Sunday

513 57 2
                                    

The truth was that, here, no one was to hurt for long. This place would break your heart, mesh it and expect you to mend yourself quickly. It always seemed simple but in actual sense, it was hard.

The day was abnormally quiet after most people left for church. I could hear the disrespectful sound of a generator in the backyard but it seemed low. I decided to play music. I was not really a fan of quiet environments.

Chris Brown's voice filled the room as 'Love more' began to play. I pulled my sweater and danced in front of the mirror, imitating a singer on stage.

Another song came on after and I performed to that and the third song till I got exhausted.

I grabbed my phone and went through my contacts. I wanted to call someone. I had run out of things to do with myself and I needed company. I would have called Nellie but the urge to call her was not as strong.

Hunger started to announce itself. I had noticed it but I did not know how to quench it so I ignored it. But it came speaking again in louder voices so I went to the kitchen. 

Looking through my cupboard at the packs of cereals, pasta, Semovita and noodles, I realized I did not have the will to cook. I opened the container of rice and stared at it for a while before going to the beans. The container of beans was where my fortunate prisoners lived, devouring my foodstuff. So many times in the past, I had been tempted to spray an insecticide in that container. That day, I gave into the temptation.

After spraying the insecticide on the last batch of beans I owned, I closed the lid. Knowing that no beetle would survive, I felt fulfilled. I would not miss the beans; I hardly ate it.

After eating the pepper soup noodles I prepared because I was impatient, I carried the bucket of beans and disposed of it in the bush opposite the lodge.

Solitude could be a gift and a curse all at once. I had to appreciate it at times and other times, I could not help dreading it. My order was sleeping, watching a movie, reading just a chapter of one of the eBooks Nellie sent to me, then sleeping again.

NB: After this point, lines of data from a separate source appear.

Lemma Push_batch_keeps_newest_below_bound_witness :
  ∃ s', Push_batch [1; 2; 3; 4]%nat (@mkQueue nat [] 3) = Done s' ∧
    queue_ s' = [3; 4]%nat ∧ max_count_ s' = 3 ∧ Size s' < max_count_ s'.
Proof.
  apply (Push_batch_keeps_newest_below_bound [1; 2; 3; 4]%nat (@mkQueue nat [] 3)).
  reflexivity.
Defined.

Lemma Push_batch_on_full_slides_witness :
  ∃ s', Push_batch [5; 6]%nat (mkQueue [2; 3; 4]%nat 3) = Done s' ∧
    queue_ s' = [4; 5; 6]%nat ∧ max_count_ s' = 3 ∧ Full s' = true.
Proof.
  apply (Push_batch_on_full_slides [5; 6]%nat (mkQueue [2; 3; 4]%nat 3)).
  reflexivity.
Defined.

Lemma Push_sequence_keeps_newest_witness :
  run 0%nat Nat.eqb 1 [CPush 1; CPush 2; CPush 3; CPush 4]%nat (@mkQueue nat [] 3) =
    Done ([RVoid; RVoid; RVoid; RVoid], mkQueue [2; 3; 4]%nat 3).
Proof.
  apply (Push_sequence_keeps_newest 0%nat Nat.eqb 1 [1; 2; 3; 4]%nat
           (@mkQueue nat [] 3)).
  vm_compute. discriminate.
Defined.

Lemma Try_Push_sequence_is_batch_witness :
  run 0%nat Nat.eqb 1 [CTry_Push 2; CTry_Push 3]%nat (mkQueue [1]%nat 3) =
    Done ([RBool true; RBool true],
          (Try_Push_batch [2; 3]%nat (mkQueue [1]%nat 3)).2).
Proof.
  apply (Try_Push_sequence_is_batch 0%nat Nat.eqb 1 [2; 3]%nat
           (mkQueue [1]%nat 3)).
  - vm_compute. discriminate.
  - vm_compute. discriminate.
Defined.

Lemma Try_Push_batch_then_Pop_n_witness :
  Pop_n 0%nat 3 (Try_Push_batch [2; 3]%nat (mkQueue [1]%nat 3)).2 =
    Done ([1; 2; 3]%nat, mkQueue [] 3).
Proof.
  apply (Try_Push_batch_then_Pop_n 0%nat [2; 3]%nat (mkQueue [1]%nat 3)).
  - vm_compute. discriminate.
  - vm_compute. discriminate.
Defined.

Lemma SetMaxCount_keeps_newest_witness :
  ∃ evicted s',
    SetMaxCount 5 3 (mkQueue [1; 2; 3; 4]%nat SIZE_MAX) = Done s' ∧
    [1; 2; 3; 4]%nat = evicted ++ queue_ s' ∧
    Size s' = 2 ∧ GetMaxCount s' = 3.
Proof.
  apply (SetMaxCount_keeps_newest 0 3 (mkQueue [1; 2; 3; 4]%nat SIZE_MAX)).
  reflexivity.
Defined.

Lemma SetMaxCount_leaves_room_witness :
  Full (mkQueue [3; 4]%nat 3) = false ∧
  (Try_Push 5%nat (mkQueue [3; 4]%nat 3)).1 = true.
Proof.
  apply (SetMaxCount_leaves_room 5 3 (mkQueue [1; 2; 3; 4]%nat SIZE_MAX)
           (mkQueue [3; 4]%nat 3) 5%nat).
  reflexivity.
Defined.

Lemma bound_never_zero_witness : 0 < GetMaxCount (mkQueue [2; 3; 4]%nat 3).
Proof.
  apply (bound_never_zero 0%nat Nat.eqb (mkQueue [2; 3; 4]%nat 3)).
  exact reachable_after_four_pushes.
Defined.
(** * genny: rollup summary extraction and cedar report assembly

    A shallow embedding of

    - [src/workloads/contrib/analysis/test_result_summary_v2.py]
      (the conversion table [FIELDS_TO_EXTRACT] and [process_ftdc_files]), and
    - [src/python/genny/cedar_report.py]
      ([_Config], [build_report], [CertRetriever._fetch]),

    followed by the properties of these functions.

    Python values live in one universe [pyval]; exceptions are explicit
    ([result]); the collaborators outside the program (directory listing,
    the curator subprocess, the JSON file it writes, the HTTP endpoint and
    the local filesystem) are explicit arguments. *)

From Stdlib Require Import ZArith List String Ascii Bool Lia.
From Stdlib Require Import Floats.SpecFloat.
From stdpp Require Import gmap strings.

Import ListNotations.
Local Open Scope string_scope.
Local Open Scope Z_scope.
Set Warnings "-register-all".

(* ===================================================================== *)
(** * Python values, exceptions and the builtins the two files use *)
(* ===================================================================== *)

Module Py.

(** Exceptions raised by the modelled code.  All of them derive from
    Python's [Exception]. *)
Inductive exn : Type :=
  | KeyError (key : string)
  | TypeError
  | AttributeError
  | OverflowError
  | ZeroDivisionError
  | CalledProcessError (returncode : Z)
  | OSError
  | JSONDecodeError
  | HTTPError (status_code : Z)
  | ConnectionError.

Inductive result (A : Type) : Type :=
  | Ok (a : A)
  | Raise (e : exn).
Arguments Ok {A} a.
Arguments Raise {A} e.

Definition bind {A B : Type} (r : result A) (k : A -> result B) : result B :=
  match r with
  | Ok a => k a
  | Raise e => Raise e
  end.

Notation "x <- r ;; k" := (bind r (fun x => k))
  (at level 100, r at next level, right associativity, only parsing).

(** Python objects.  [PyFloat] is an IEEE 754 binary64 value, [PyDict] an
    insertion-ordered dictionary with [str] keys, [PyDatetime] a naive
    [datetime] counted in microseconds, and [PyNamedTuple] an instance of a
    [collections.namedtuple] class. *)
Inductive pyval : Type :=
  | PyNone
  | PyBool (b : bool)
  | PyInt (z : Z)
  | PyFloat (f : spec_float)
  | PyStr (s : string)
  | PyList (l : list pyval)
  | PyDict (d : list (string * pyval))
  | PyDatetime (t : Z)
  | PyNamedTuple (cls : string) (fields : list (string * pyval)).

Definition dict : Type := list (string * pyval).

(** ** Dictionaries *)

(** [d.get(k)] on the entries of a dictionary. *)
Fixpoint dict_get (k : string) (d : dict) : option pyval :=
  match d with
  | [] => None
  | (k', v) :: d' => if String.eqb k k' then Some v else dict_get k d'
  end.
(** * voice-claude-edge: the text-to-speech endpoint [api/tts.py]

    A shallow embedding of [generate_audio], [handler.do_POST] and
    [handler.do_OPTIONS], and the properties of the endpoint stated over it.

    The handler is effectful Python: it writes a response through the
    methods of [BaseHTTPRequestHandler], calls the [edge_tts] engine, and
    wraps most of its body in [try ... except Exception].  It is embedded in
    a state-and-exception monad whose state survives a raised exception, as
    Python side effects do.  Library functions the handler calls ([int],
    [bytes.decode], [json.loads], [json.dumps], [str.encode],
    [edge_tts.Communicate]) are fields of a [runtime] record; a reference
    runtime at the end of the definitions makes everything executable. *)

From Stdlib Require Import List String Ascii ZArith Bool Lia.
From Stdlib.Strings Require Import Byte.
From Stdlib Require DecimalString DecimalNat.
Import ListNotations.

Local Open Scope string_scope.
Local Open Scope Z_scope.

(** ** Python data *)

(** [bytes] objects. *)
Definition bytes := list byte.

(** Instances of [Exception]: the class name and the text [str(e)] gives.
    System-exiting [BaseException]s (keyboard interrupt, interpreter exit)
    are not modelled, so [except Exception] catches every [exn]. *)
Record exn : Type := mk_exn { exn_class : string; exn_str : string }.

(** The outcome of evaluating a Python expression. *)
Inductive result (A : Type) : Type :=
| Ok (a : A)
| Raise (e : exn).
Arguments Ok {A} a.
Arguments Raise {A} e.

(** A [float] as [json.loads] produces it: the decimal literal
    [m * 10^e] it read (rounded to binary64 by Python), or one of the
    constants [NaN], [Infinity], [-Infinity]. *)
Inductive pyfloat : Type :=
| FDec (m e : Z)
| FNaN
| FInf (negative : bool).

(** The objects [json.loads] can return.  A [dict] keeps insertion order and
    is an association list with distinct keys in which lookup takes the
    first binding. *)
#[warnings="-register-all"]
Inductive value : Type :=
| VNone
| VBool (b : bool)
| VInt (n : Z)
| VFloat (f : pyfloat)
| VStr (s : string)
| VList (l : list value)
| VDict (d : list (string * value)).

(** [x == 0.0] for a float: the decimal literal rounds to zero in binary64
    exactly when its magnitude is at most half the least subnormal,
    [2^-1075] (ties go to the even neighbour, zero). *)
Definition float_is_zero (f : pyfloat) : bool :=
  match f with
  | FDec m e =>
      (m =? 0) || ((e <? 0) && (Z.abs m * 2 ^ 1075 <=? 10 ^ (- e)))
  | FNaN => false
  | FInf _ => false
  end.

(** [bool(x)], the test behind [if not text]. *)
Definition truthy (v : value) : bool :=
  match v with
  | VNone => false
  | VBool b => b
  | VInt n => negb (n =? 0)
  | VFloat f => negb (float_is_zero f)
  | VStr s => negb (s =? "")%string
  | VList l => match l with [] => false | _ :: _ => true end
  | VDict d => match d with [] => false | _ :: _ => true end
  end.

(** [d.get(key)] on the association list of a dict. *)
Fixpoint dict_get (d : list (string * value)) (key : string) : option value :=
  match d with
  | [] => None
  | (k, v) :: rest => if (k =? key)%string then Some v else dict_get rest key
  end.

(** The Python type name of a value, as it appears in [AttributeError]. *)
Definition type_name (v : value) : string :=
  match v with
  | VNone => "NoneType"
  | VBool _ => "bool"
  | VInt _ => "int"
  | VFloat _ => "float"
  | VStr _ => "str"
  | VList _ => "list"
  | VDict _ => "dict"
  end.

(** [data.get(key, default)]: only a dict has the method. *)
Definition py_get (data : value) (key : string) (default : value)
  : result value :=
  match data with
  | VDict d =>
      Ok (match dict_get d key with Some v => v | None => default end)
  | _ =>
      Raise (mk_exn "AttributeError"
               ("'" ++ type_name data ++ "' object has no attribute 'get'"))
  end.

(** [str(n)] for a length. *)
Definition str_of_nat (n : nat) : string :=
  DecimalString.NilEmpty.string_of_uint (Nat.to_uint n).

(** ** The engine's chunk stream *)

(** Modelled from the spec: the chunk type of the external engine, a tagged
    record [{type, data}]; its declaration belongs to [edge_tts]. *)
Record chunk : Type := mk_chunk { type : string; data : bytes }.

(** What [communicate.stream()] does when iterated: it yields a chunk and
    goes on, is exhausted, or raises. *)
Inductive stream : Type :=
| Exhausted
| Yield (c : chunk) (rest : stream)
| Fails (e : exn).

(** The stream that yields the chunks of a list and ends. *)
Fixpoint stream_of_list (cs : list chunk) : stream :=
  match cs with
  | [] => Exhausted
  | c :: cs' => Yield c (stream_of_list cs')
  end.

(** [chunk["type"] == "audio"] *)
Definition is_audio (c : chunk) : bool := (type c =? "audio")%string.

(** Lines 14-18 of [generate_audio]: the [async for] loop over the stream,
    with [audio_data] the content of the [BytesIO] buffer so far, and the
    final [getvalue()]. *)
Fixpoint consume (s : stream) (audio_data : bytes) : result bytes :=
  match s with
  | Exhausted => Ok audio_data
  | Yield c rest =>
      if is_audio c
      then consume rest (audio_data ++ data c)%list
      else consume rest audio_data
  | Fails e => Raise e
  end.

(** ** The request *)

(** What the handler can see of a request: [self.headers], the bytes the
    client sent after the header block (up to end of file), and the
    exception that a read of one byte or more raises, if it raises one: an
    I/O error on the socket, or [MemoryError] for a length the machine
    cannot allocate. *)
Record request : Type := mk_request {
  headers : list (string * string);
  rfile : bytes;
  rfile_error : option exn
}.

Definition ascii_lower (c : ascii) : ascii :=
  let n := nat_of_ascii c in
  if ((65 <=? n) && (n <=? 90))%nat then ascii_of_nat (n + 32) else c.

(** [s.lower()] on header names. *)
Fixpoint lower (s : string) : string :=
  match s with
  | EmptyString => EmptyString
  | String c s' => String (ascii_lower c) (lower s')
  end.

(** [self.headers.get(name)]: the first header whose name matches,
    whatever the case of its letters. *)
Fixpoint headers_get (hs : list (string * string)) (name : string)
  : option string :=
  match hs with
  | [] => None
  | (k, v) :: rest =>
      if (lower k =? lower name)%string then Some v else headers_get rest name
  end.

(** [self.rfile.read(n)] on the buffered reader of a 64-bit build: a
    length outside the machine integers does not convert, a length below
    [-1] is refused, a length of [0] returns at once, a length within 33 of
    [2^63] is too large for a [bytes] object, [-1] reads to end of file,
    and any other length returns that many bytes, or fewer at end of
    file. *)
Definition rfile_read (req : request) (n : Z) : result bytes :=
  if (n <? - 2 ^ 63) || (2 ^ 63 <=? n) then
    Raise (mk_exn "OverflowError"
             "cannot fit 'int' into an index-sized integer")
  else if n <? -1 then
    Raise (mk_exn "ValueError" "read length must be non-negative or -1")
  else if n =? 0 then Ok []
  else if 2 ^ 63 - 33 <=? n then
    Raise (mk_exn "OverflowError" "byte string is too large")
  else match rfile_error req with
       | Some e => Raise e
       | None =>
           if n =? -1 then Ok (rfile req)
           else Ok (firstn (Z.to_nat n) (rfile req))
       end.

(** ** The libraries the handler calls *)

Record runtime : Type := mk_runtime {
  (** [int(s)] for a [str] *)
  py_int : string -> result Z;
  (** [b.decode('utf-8')] *)
  bytes_decode : bytes -> result string;
  (** [json.loads(s)] *)
  json_loads : string -> result value;
  (** [json.dumps(d)] for a dict from [str] to [str], the only kind the
      handler serialises *)
  json_dumps : list (string * string) -> string;
  (** [s.encode()] *)
  str_encode : string -> bytes;
  (** [edge_tts.Communicate(text, voice)]: the constructor raises, or gives
      an object whose [stream()] is the stream returned here *)
  Communicate : value -> string -> result stream
}.

(** ** Effects *)

(** A call the handler makes on the response side of
    [BaseHTTPRequestHandler].  The trace records the handler's own calls;
    what the base class adds by itself inside [send_response] (the [Server]
    and [Date] lines) is outside the model. *)
Inductive event : Type :=
| SendResponse (code : Z)
| SendHeader (keyword val : string)
| EndHeaders
| Write (b : bytes).

(** The state the handler acts on: the response calls that went through,
    oldest first; how many response calls were attempted; and the arguments
    of every [edge_tts.Communicate] call, oldest first. *)
Record world : Type := mk_world {
  sent : list event;
  attempts : nat;
  engine_calls : list (value * string)
}.

Definition fresh : world := mk_world [] 0 [].

(** The client connection: the exception that the [n]-th response call
    raises, if it raises one (a closed socket, a broken pipe). *)
Definition connection : Type := nat -> option exn.

(** A connection on which no response call fails. *)
Definition reliable (conn : connection) : Prop := forall n, conn n = None.

(** Computations with state and exceptions.  The state reached when an
    exception is raised is kept: nothing is rolled back. *)
Definition M (A : Type) : Type := world -> result A * world.

Definition ret {A} (a : A) : M A := fun w => (Ok a, w).

Definition bind {A B} (m : M A) (k : A -> M B) : M B :=
  fun w =>
    match m w with
    | (Ok a, w') => k a w'
    | (Raise e, w') => (Raise e, w')
    end.

(** An expression without side effects. *)
Definition lift {A} (r : result A) : M A := fun w => (r, w).

(** [try: body  except Exception as e: handler e] *)
Definition try_except {A} (body : M A) (handler : exn -> M A) : M A :=
  fun w =>
    match body w with
    | (Ok a, w') => (Ok a, w')
    | (Raise e, w') => handler e w'
    end.

Declare Scope py_scope.
Delimit Scope py_scope with py.
Notation "x <- m ;; k" := (bind m (fun x => k))
  (at level 61, m at next level, right associativity) : py_scope.
Notation "m ;; k" := (bind m (fun _ => k))
  (at level 61, right associativity) : py_scope.

(** ** The source *)

(** Line 7. *)
Definition VOICE : string := "en-GB-RyanNeural".

Definition dquote : ascii := "034"%char.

In my boredom, out of curiosity and even though with a misplaced sense of righteousness, I visited a lesbian pornsite.

When I had watched two women touching and tribbing - I felt aroused but I did not want to try it. It was then I knew for sure that what I told Linda was a little part of the truth about me.

A call came in, while I was still on the site. I exited and shut down my laptop before picking the call like the person could have seen what I was upto.

The caller happened to be Tony. I still let him introduce himself after I recognized his voice. 

"I did not know when was a good time to call you so I just called anyway."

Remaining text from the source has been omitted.